Contracts Final Ratio Flashcards
Hart v O’Connor
A contract which is negotiated in good faith, with no knowledge (or reasonable) knowledge of incapacity on the part of the other party, is not voidable for unconscionability (for incapacity)
Smith v Land and House Property Corp
- A statement of opinion, from a knowledgeable party to one who is not, is a representation
- Innocent misrepresentation allows rescission
Redgrave v Hurd
Any statement made in an attempt to induce another party to enter a contract is relied upon as a condition if the contract is eventually formed. Rescind for misrepresentation
To rebutt:
- prove knowledge to the contrary of the statement, or
- express proof that the party did not rely on the statement.
Bank of British Columbia v Wren Developments
- Failures or omissions can qualify as misrepresentation
- Negligent misrepresentation permits rescission.
Kupchak v Dayson
• Monetary compensation may be granted under rescission where it is impossible or inequitable to restore the original property.
• Barriers to equitable remedies of compensation or rescission
1) Affirmation (innocent party affirmed the deal after discovering fraud)
2) Laches (innocent party waited too long to come to court)
3) Restitution in integrum (restoration of the original condition not possible)

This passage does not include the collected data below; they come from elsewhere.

(** * furyctl: pre-flight state diff, immutability rules and configuration parsing

    A shallow embedding of

    - [internal/apis/kfd/v1alpha2/eks/create/preflight.go]
      ([PreFlight.Exec], [PreFlight.copyFromTemplate], [PreFlight.CheckStateDiffs]),
    - [internal/configuration/config.go]
      ([Parse], [clusterParser], [bootstrapParser]),

    together with the diff engine, the immutability checker and the rule
    source these consume ([internal/diff], [.../eks/rules]). *)

From Stdlib Require Import OrdersEx.
From stdpp Require Import gmap strings list sorting.

Open Scope string_scope.
Open Scope list_scope.
Set Warnings "-register-all".

(** ** Configuration values *)

(** The tagged variant behind Go's [any] for a decoded YAML document:
    mapping | sequence | string | number | boolean | null.  A mapping is
    kept as the list of its entries; [lookup_key] reads the first entry of
    a key. *)
Inductive Value : Type :=
| VNull
| VBool (b : bool)
| VNum (n : Z)
| VStr (s : string)
| VSeq (items : list Value)
| VMap (entries : list (string * Value)).

(** [map[string]any]: the type of [storedCfg] and [newCfg]. *)
Definition ConfigTree : Type := list (string * Value).

Fixpoint lookup_key (k : string) (m : list (string * Value)) : option Value :=
  match m with
  | [] => None
  | (k', v) :: m' => if String.eqb k' k then Some v else lookup_key k m'
  end.

(** Induction over values that reaches inside sequences and mappings. *)
Section ValueInd.
Variable P : Value → Prop.
Hypothesis Hnull : P VNull.
Hypothesis Hbool : ∀ b, P (VBool b).
Hypothesis Hnum : ∀ n, P (VNum n).
Hypothesis Hstr : ∀ s, P (VStr s).
Hypothesis Hseq : ∀ items, Forall P items → P (VSeq items).
Hypothesis Hmap : ∀ entries, Forall (λ e, P e.2) entries → P (VMap entries).

Fixpoint Value_nested_ind (v : Value) : P v :=
  match v with
  | VNull => Hnull
  | VBool b => Hbool b
  | VNum n => Hnum n
  | VStr s => Hstr s
  | VSeq items =>
      Hseq items
        ((fix all (l : list Value) : Forall P l :=
            match l with
            | [] => @List.Forall_nil _ P
            | x :: l' => @List.Forall_cons _ P x l' (Value_nested_ind x) (all l')
            end) items)
  | VMap entries =>
      Hmap entries
        ((fix all (l : list (string * Value)) : Forall (λ e, P e.2) l :=
            match l with
            | [] => @List.Forall_nil _ _
            | e :: l' =>
                @List.Forall_cons _ (λ e, P e.2) e l' (Value_nested_ind e.2) (all l')
            end) entries)
  end.
End ValueInd.
(** * Network analyzer: route-table parsing, port scanning, speed test

    A shallow embedding of the parts of [network_analyzer.py] that turn
    command output into route records ([_parse_windows_route],
    [_parse_unix_route]), probe a port range ([port_scan]), measure
    bandwidth ([run_speed_test]) and look up the public address
    ([_get_external_ip]).

    Conventions.
    - A Python [str] is a [string]; a character is a code point below 256.
    - A Python [dict] with string keys is a [gmap string string].
    - Code that can raise returns a [result]; [try]/[except] is [catch].
    - Errors raised by collaborators (sockets, HTTP, the speed-test
      library) are instances of [Exception] carrying their text [str(e)].
    - Console output ([print]) is not modelled. *)

From Stdlib Require Import ZArith QArith Ascii String List Lia.
From stdpp Require Import base option list list_numbers relations sorting gmap strings pretty.

#[local] Open Scope string_scope.
#[local] Open Scope list_scope.

(** ** Exceptions and results *)

Inductive exn : Type :=
  | Exception (text : string).

(** [str(e)] *)
Definition str (e : exn) : string :=
  match e with Exception text => text end.

Inductive result (A : Type) : Type :=
  | Ok (a : A)
  | Raise (e : exn).

Arguments Ok {A} a.
Arguments Raise {A} e.

#[global] Instance result_ret : MRet result := fun _ a => Ok a.
#[global] Instance result_bind : MBind result := fun _ _ f m =>
  match m with
  | Ok a => f a
  | Raise e => Raise e
  end.

(** [try: body except Exception as e: handler(e)] *)
Definition catch {A} (body : result A) (handler : exn -> result A) : result A :=
  match body with
  | Ok a => Ok a
  | Raise e => handler e
  end.

(** ** Python string primitives *)

Module Py.

(** [str.isspace] on one character, which is also what [\s] matches and
    what [str.strip] removes. *)
Definition isspace (c : ascii) : bool :=
  let n := N_of_ascii c in
  ((9 <=? n) && (n <=? 13) || (28 <=? n) && (n <=? 32) || (n =? 133) || (n =? 160))%N.

(** What [\d] matches. *)
Definition isdigit (c : ascii) : bool :=
  let n := N_of_ascii c in ((48 <=? n) && (n <=? 57))%N.

Definition is_empty (s : string) : bool :=
  match s with
  | EmptyString => true
  | String _ _ => false
  end.

(** Drop the leading, and the trailing, characters that satisfy [drop]. *)
Fixpoint lstrip_by (drop : ascii -> bool) (s : string) : string :=
  match s with
  | EmptyString => EmptyString
  | String c s' => if drop c then lstrip_by drop s' else s
  end.

Fixpoint rstrip_by (drop : ascii -> bool) (s : string) : string :=
  match s with
  | EmptyString => EmptyString
  | String c s' =>
      let r := rstrip_by drop s' in
      if drop c && is_empty r then EmptyString else String c r
  end.

(** [s.strip()] *)
Definition strip (s : string) : string := lstrip_by isspace (rstrip_by isspace s).

(** [s.startswith(p)] *)
Fixpoint startswith (p s : string) : bool :=
  match p, s with
  | EmptyString, _ => true
  | String a p', String b s' => Ascii.eqb a b && startswith p' s'
  | String _ _, EmptyString => false
  end.

(** Put [c] in front of the first piece of a split. *)
Definition cons_head (c : ascii) (pieces : list string) : list string :=
  match pieces with
  | [] => [String c EmptyString]
  | h :: t => String c h :: t
  end.

(** [s.split(sep)] for a one-character separator: every occurrence
    splits, empty pieces are kept. *)
Fixpoint split (sep : ascii) (s : string) : list string :=
  match s with
  | EmptyString => [EmptyString]
  | String c s' =>
      if Ascii.eqb c sep then EmptyString :: split sep s'
      else cons_head c (split sep s')
  end.

(** [re.split(r'\s+', s)]: split at every maximal run of whitespace.
    [in_run] records that the previous character was whitespace. *)
Fixpoint re_split_ws_from (in_run : bool) (s : string) : list string :=
  match s with
  | EmptyString => [EmptyString]
  | String c s' =>
      if isspace c then
        if in_run then re_split_ws_from true s'
        else EmptyString :: re_split_ws_from true s'
      else cons_head c (re_split_ws_from false s')
  end.
Lemma terminal_frame_frozen_witness :
  frame GRID_W GRID_H
    (mkState [mkVec 32 12; mkVec 31 12; mkVec 30 12; mkVec 29 12] DIR_RIGHT (mkVec 0 0) 0 true)
    [KEYDOWN K_UP; KEYDOWN K_LEFT; OTHER_EVENT] [] [] =
  Ok (Next
    (mkState [mkVec 32 12; mkVec 31 12; mkVec 30 12; mkVec 29 12] DIR_RIGHT (mkVec 0 0) 0 true)).
Proof.
  exact (terminal_frame_frozen GRID_W GRID_H
    (mkState [mkVec 32 12; mkVec 31 12; mkVec 30 12; mkVec 29 12] DIR_RIGHT (mkVec 0 0) 0 true)
    [KEYDOWN K_UP; KEYDOWN K_LEFT; OTHER_EVENT] [] [] eq_refl eq_refl).
Defined.

(** X6.  In every state reachable from [reset_game] the body length is
    3 plus the score while the game is live; a terminal state has length
    3 plus the score (won by filling the grid) or 4 plus the score (a
    collision, whose new head was put in front of the body). *)
Theorem reachable_length_score (W H : Z) (s : GameState) :
  reachable W H s ->
  (game_over s = false -> Z.of_nat (length (snake s)) = 3 + score s) /\
  (Z.of_nat (length (snake s)) = 3 + score s \/ Z.of_nat (length (snake s)) = 4 + score s).
Proof. exact (reachable_length W H s). Qed.

Lemma reachable_length_score_witness :
  reachable GRID_W GRID_H start_state /\
  Z.of_nat (length (snake start_state)) = 3 + score start_state.
Proof.
  assert (Hr : reachable GRID_W GRID_H start_state)
    by (apply (reach_reset GRID_W GRID_H [(0, 0)]); reflexivity).
  split; [exact Hr|].
  exact (proj1 (reachable_length_score GRID_W GRID_H start_state Hr) eq_refl).
Defined.
Definition no_induction : LoopInduction :=
  {| induction_variable := None; start_const := None; start_variable := None;
     stop_const := None; stop_variable := None; advance_const := None;
     advance_variable := None; advance_op := Xor |}.

(** A record before anything is assigned to it. *)
Definition blank : FusionCandidate :=
  {| loop := first_loop; preheader := None; header := None; pre_exit := None;
     exit := None; latch := None; induction := no_induction; writes := []; reads := [] |}.

Definition all_blocks : list BasicBlock := [1; 2; 3; 4; 5; 6; 7; 8; 9; 10; 11; 12; 13].

Definition variables_of (F : Body) : VarMap := map_variables F all_blocks ∅.

Definition build_in (F : Body) (l : Loop) : Result FusionCandidate :=
  create_fusion_candidate F x Xor blank l (variables_of F).

Definition build (second_stop : N) (l : Loop) : Result FusionCandidate :=
  build_in (code second_stop) l.

(** The candidate of a loop that builds, [blank] otherwise. *)
Definition candidate (second_stop : N) (l : Loop) : FusionCandidate :=
  match build second_stop l with
  | inr c => c
  | inl _ => blank
  end.

Definition first : FusionCandidate := candidate 65535%N first_loop.
Definition second : FusionCandidate := candidate 65535%N second_loop.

4) Effect on third parties (rescission would adversely affect 3rd parties)
Hellibut Symons & Co v Buckleton
- Damages only awarded for fraudulent/reckless misrepresentations, or misrepresentations that refer to a material issue that fundamentally changes the contract
- Innocent representations only warranties if clearly intended to be by the parties
Dick Bently Productions Ltd v Harold Smith (Motors)

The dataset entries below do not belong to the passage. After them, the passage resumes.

(** C6: [GetOption] always returns a value.  For every type served by the
    primary template, for strings and for booleans: a name that is not in
    the table gives the default; a stored string that does not convert gives
    the default; a stored string that converts gives the converted value.
    For a name that is not in the table the boolean accessor converts the
    text it made of the default, 1 or 0; it gives the default back as the
    conversion reads these two texts as true and false. *)
Theorem C6_GetOption_total {T : Type}
    (StringTo : string -> option T) (ToString : T -> string)
    (StringTo_bool : string -> option bool)
    (name : string) (showLogs : bool) (w : World) :
  (forall def : T, exists w',
     GetOption StringTo ToString name def showLogs w
       = (Returns match _configOptions w !! name with
                  | None => def
                  | Some second =>
                      match StringTo second with
                      | None => def
                      | Some value => value
                      end
                  end, w')) /\
  (forall def : string, exists w',
     GetOption_string name def showLogs w
       = (Returns match _configOptions w !! name with
                  | None => def
                  | Some second => second
                  end, w')) /\
  (forall (def : bool) (second : string),
     _configOptions w !! name = Some second ->
     exists w',
       GetOption_bool StringTo_bool name def showLogs w
         = (Returns match StringTo_bool second with
                    | None => def
                    | Some boolVal => boolVal
                    end, w')) /\
  (StringTo_bool "1" = Some true ->
   StringTo_bool "0" = Some false ->
   forall def : bool,
     _configOptions w !! name = None ->
     exists w', GetOption_bool StringTo_bool name def showLogs w = (Returns def, w')).
Proof.
  split; [|split; [|split]].
  - intros def. rewrite GetOption_run.
    destruct (_configOptions w !! name) as [second|]; [|eauto].
    destruct (StringTo second); eauto.
  - intros def. unfold GetOption_string. rewrite GetValueDefault_string_run.
    destruct (_configOptions w !! name) as [second|]; eauto.
  - intros def second Hs.
    destruct (GetOption_bool_run StringTo_bool name def showLogs w)
      as (evs & -> & _).
    rewrite Hs. simpl. destruct (StringTo_bool second); eauto.
  - intros H1 H0 def Hs.
    destruct (GetOption_bool_run StringTo_bool name def showLogs w)
      as (evs & -> & _).
    rewrite Hs. simpl. destruct def; rewrite ?H1, ?H0; simpl; eauto.
Qed.

Lemma C6_witness :
  (StringTo_bool_canonical "1" = Some true /\
   StringTo_bool_canonical "0" = Some false) /\
  (GetOption_bool StringTo_bool_canonical "flag" false true
     (flags_world "1")).1 = Returns true /\
  (GetOption_bool StringTo_bool_canonical "flag" false true
     (flags_world "notabool")).1 = Returns false /\
  (GetOption_bool StringTo_bool_canonical "missing" true true
     (flags_world "1")).1 = Returns true.
Proof.
  assert (H1 : StringTo_bool_canonical "1" = Some true) by reflexivity.
  assert (H0 : StringTo_bool_canonical "0" = Some false) by reflexivity.
  split; [done|].
  pose proof (fun n w => proj2 (proj2
    (C6_GetOption_total StringTo_bool_canonical (fun b : bool => EmptyString)
       StringTo_bool_canonical n true w))) as H.
  destruct (proj1 (H "flag" (flags_world "1")) false "1" eq_refl) as [w1 E1].
  destruct (proj1 (H "flag" (flags_world "notabool")) false "notabool" eq_refl)
    as [w2 E2].
  destruct (proj2 (H "missing" (flags_world "1")) H1 H0 true eq_refl) as [w3 E3].
  rewrite E1, E2, E3. done.
Defined.
(** [m.group(n)], [None] when the group took no part in the match. *)
Definition group (m : match_obj) (n : nat) : option string :=
  option_map string_of_list_ascii (group_of (m_groups m) n).

(** [re.sub(r, "", text)]: the text with every match of [r] removed. *)
Fixpoint sub_empty_from (fuel : nat) (r : regex) (pos : nat) (s : list ascii)
  : list ascii :=
  match fuel with
  | O => s
  | S fuel' =>
      match s with
      | [] => []
      | a :: s' =>
          match match_at r pos s with
          | Some m =>
              if (pos <? m_end m)%nat
              then sub_empty_from fuel' r (m_end m) (skipn (m_end m - pos) s)
              else a :: sub_empty_from fuel' r (S pos) s'
          | None => a :: sub_empty_from fuel' r (S pos) s'
          end
      end
  end.

Definition sub_empty (r : regex) (text : string) : string :=
  let s := list_ascii_of_string text in
  string_of_list_ascii (sub_empty_from (length s) r 0 s).

End Re.

(** ** The parsed configuration

    What [CiscoConfParse] hands to the script: the configuration lines
    with, for each one, the text of its direct children.  [find_objects]
    keeps the lines whose text the pattern is found in. *)

Module Conf.

Record line : Type := MkLine
  { text : string;              (* [obj.text] *)
    children : list string }.   (* [child.text] for [child] in [obj.children] *)

Definition config : Type := list line.

Definition re_search (r : Re.regex) (t : string) : bool :=
  match Re.search r t with Some _ => true | None => false end.

(** [parse.find_objects(r)]. *)
Definition find_objects (r : Re.regex) (cfg : config) : list line :=
  filter (fun l => re_search r (text l)) cfg.

(** [parse.find_objects_w_child(parent, child)]: the lines matching
    [parent] that have a direct child matching [child]. *)
Definition find_objects_w_child (parent child : Re.regex) (cfg : config)
  : list line :=
  filter (fun l => existsb (re_search child) (children l))
    (find_objects parent cfg).

(** [re_match_typed(r, group=n)] with the default result type [str] and
    the default value [""]. *)
Definition re_match_typed (r : Re.regex) (n : nat) (t : string) : string :=
  match Re.search r t with
  | Some m =>
      match Re.group m n with
      | Some g => g
      | None => ""
      end
  | None => ""
  end.

End Conf.

(** ** The patterns of the script *)

Module Pat.
Import Re.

- Representation to induce a party to enter a contract is a warranty, therefore a breach of it would mean damages even if it was innocent
- Objective test for warranty: intended to be acted upon + was acted on= warranty
BG Checho International Ltd v British Columbia Hydro & Power Authority
- Plaintiff always allowed to sue in both tort and contract so long as relevant duty for tort is not expressly negated in the contract
- Goal of damages in contracts= put them in position they would be in if contract completed
Harwish v Bank of Montreal
A collateral agreement cannot be established where it is inconsistent with or contradicts the written agreement. There must be clear intent that the parties are creating a separate agreement (collateral agreement)
Bauer v Bank of Montreal
Where a written agreement appears on its face to be a complete agreement, extrinsic evidence could not be admitted that contradicts, varies, adds to, or subtracts from the terms of the written agreement. (Parole evidence rule)
J Evans & Son (Portsmouth) Ltd v Merzario (Andrea) Ltd
The promise to carry goods below deck was an enforceable collateral contract and the oral assurance was an express term which was partly oral, written and by conduct . The promise overrides any exemption clause.

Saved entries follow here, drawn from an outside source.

(** * Medical-Report-Summarizer: the rule-based extraction pipeline

    A shallow embedding of [models/summarizer.py] (class
    [MedicalReportSummarizer]) and the properties of its extraction
    pipeline.

    Layout:
    - Python strings as sequences of Unicode code points, with the
      string methods the program calls ([strip], [lower], [title],
      [split], [in], [int]), as CPython 3.7 and later define them;
    - the fragment of Python's [re] module the program uses, as a
      backtracking matcher that lists the matches of a pattern in
      priority order;
    - the data classes, the patterns and the extractors of
      [summarizer.py], in an exception monad;
    - the rest of [summarizer.py] ([validate_medical_entity],
      [generate_summary_text], [format_summary]), the handler of
      [app.py] and [extract_diagnoses] of the earlier module
      [Model/summarizer.py];
    - the vocabulary of the properties;
    - facts about the matcher and the string functions;
    - the properties of the pipeline;
    - further properties of the program: the shape of what the
      extractors return, the formatted summary and the endpoint. *)

From Stdlib Require Import String Ascii List NArith ZArith Arith Bool Lia Sorted.
Import ListNotations.

Set Implicit Arguments.

(* ================================================================= *)
(** ** Python strings *)

(** A Python [str] is a sequence of code points. *)
Definition char := N.
Definition str := list char.

(** [lit] reads a literal the way the Python source spells it: the two
    characters backslash-n stand for a newline, every other character
    for its own code. *)
Fixpoint lit (s : string) : str :=
  match s with
  | EmptyString => []
  | String a r =>
      match r with
      | String b r' =>
          if (Ascii.eqb a "\" && Ascii.eqb b "n")%bool
          then 10%N :: lit r'
          else N_of_ascii a :: lit r
      | EmptyString => [N_of_ascii a]
      end
  end.

Fixpoint str_eqb (a b : str) : bool :=
  match a, b with
  | [], [] => true
  | x :: a', y :: b' => N.eqb x y && str_eqb a' b'
  | _, _ => false
  end.

Section Ascii.
Local Open Scope N_scope.

Definition is_ascii (c : char) : bool := c <? 128.
Definition ascii_isupper (c : char) : bool := (65 <=? c) && (c <=? 90).
Definition ascii_islower (c : char) : bool := (97 <=? c) && (c <=? 122).
Definition ascii_isalpha (c : char) : bool := ascii_isupper c || ascii_islower c.
Definition ascii_tolower (c : char) : char := if ascii_isupper c then c + 32 else c.
Definition ascii_toupper (c : char) : char := if ascii_islower c then c - 32 else c.

(** [Py_UNICODE_ISSPACE] on the ASCII range: TAB..CR, FS..US, space. *)
Definition ascii_isspace (c : char) : bool :=
  ((9 <=? c) && (c <=? 13)) || ((28 <=? c) && (c <=? 31)) || (c =? 32).

(** [Py_ISSPACE], the C-level test [int] uses once its argument has
    been mapped to ASCII: TAB..CR and space only. *)
Definition c_isspace (c : char) : bool :=
  ((9 <=? c) && (c <=? 13)) || (c =? 32).

Definition ascii_todecimal (c : char) : option N :=
  if (48 <=? c) && (c <=? 57) then Some (c - 48) else None.
End Ascii.

(** What the Python runtime supplies: the Unicode character database,
    for the code points outside ASCII, and the interpreter's limit on
    the digits of an [int] conversion.  CPython answers every character
    query on an ASCII code point from fixed tables and consults the
    database for the rest; the model does the same, so the database
    only speaks about non-ASCII code points. *)
Class Runtime : Type := {
  (** [sys.get_int_max_str_digits()]: 0 when there is no limit (also for
      the interpreters that precede the limit), 4300 by default *)
  int_max_str_digits : nat;
  (** [_PyUnicode_IsWhitespace] *)
  u_isspace : char -> bool;
  (** [_PyUnicode_ToDecimalDigit], [None] for -1 *)
  u_todecimal : char -> option N;
  (** simple case mappings, as used by [re] ([sre_lower_unicode],
      [sre_upper_unicode]) *)
  u_tolower : char -> char;
  u_toupper : char -> char;
  (** the extra case equivalences of [sre_compile._equivalences] *)
  u_fixes : char -> list char;
  (** [str.lower] on a non-ASCII character; the characters before
      (nearest first) and after it are given because the lowering of a
      capital sigma depends on its context *)
  u_lower_full : str -> char -> str -> str;
  (** [_PyUnicode_ToTitleFull] and [_PyUnicode_IsCased] *)
  u_title_full : char -> str;
  u_iscased : char -> bool;
  (** decimal digits have a value below ten and are not whitespace *)
  u_decimal_lt : forall c d, u_todecimal c = Some d -> (d < 10)%N;
  u_decimal_not_space : forall c d, u_todecimal c = Some d -> u_isspace c = false;
  (** the only non-ASCII characters that lowercase into ASCII are
      U+0130 (to "i") and U+212A, the Kelvin sign (to "k") *)
  u_tolower_ascii : forall c, is_ascii c = false -> is_ascii (u_tolower c) = true ->
                              u_tolower c = 105%N \/ u_tolower c = 107%N
}.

Gallen v Allstate Grain Co
Parole Ev Rule does not extend to cases where documents may not embody all the terms of the agreement. Even where it seems to embody all terms there is exceptions to the rule:
- Defective formation of contract (ex: fraud/mistake in forming)
- Collateral contract (promise in collateral that is oral)
- Ambiguous language
Greater Fredericton Airport Authority Inc v Nav Canada
♣ To establish economic duress, two conditions must be met:
1) the promise but be made under pressure (demand/threat);
2) the pressured party must have no option but agreeing.
♣ If these conditions are met, three factors must be analyzed:
1) was the promise supported by consideration?
2) was the promise made “under protest”?
3) were reasonable steps taken to disaffirm the promise?
Geffen v Goodman Estate
For there to be a finding of undue influence:
-Nature of the relationship (must be dominance, manipulation, and coercive abuse of power)
-Nature of transaction
>Commercial (must be undue disadvantage or benefit)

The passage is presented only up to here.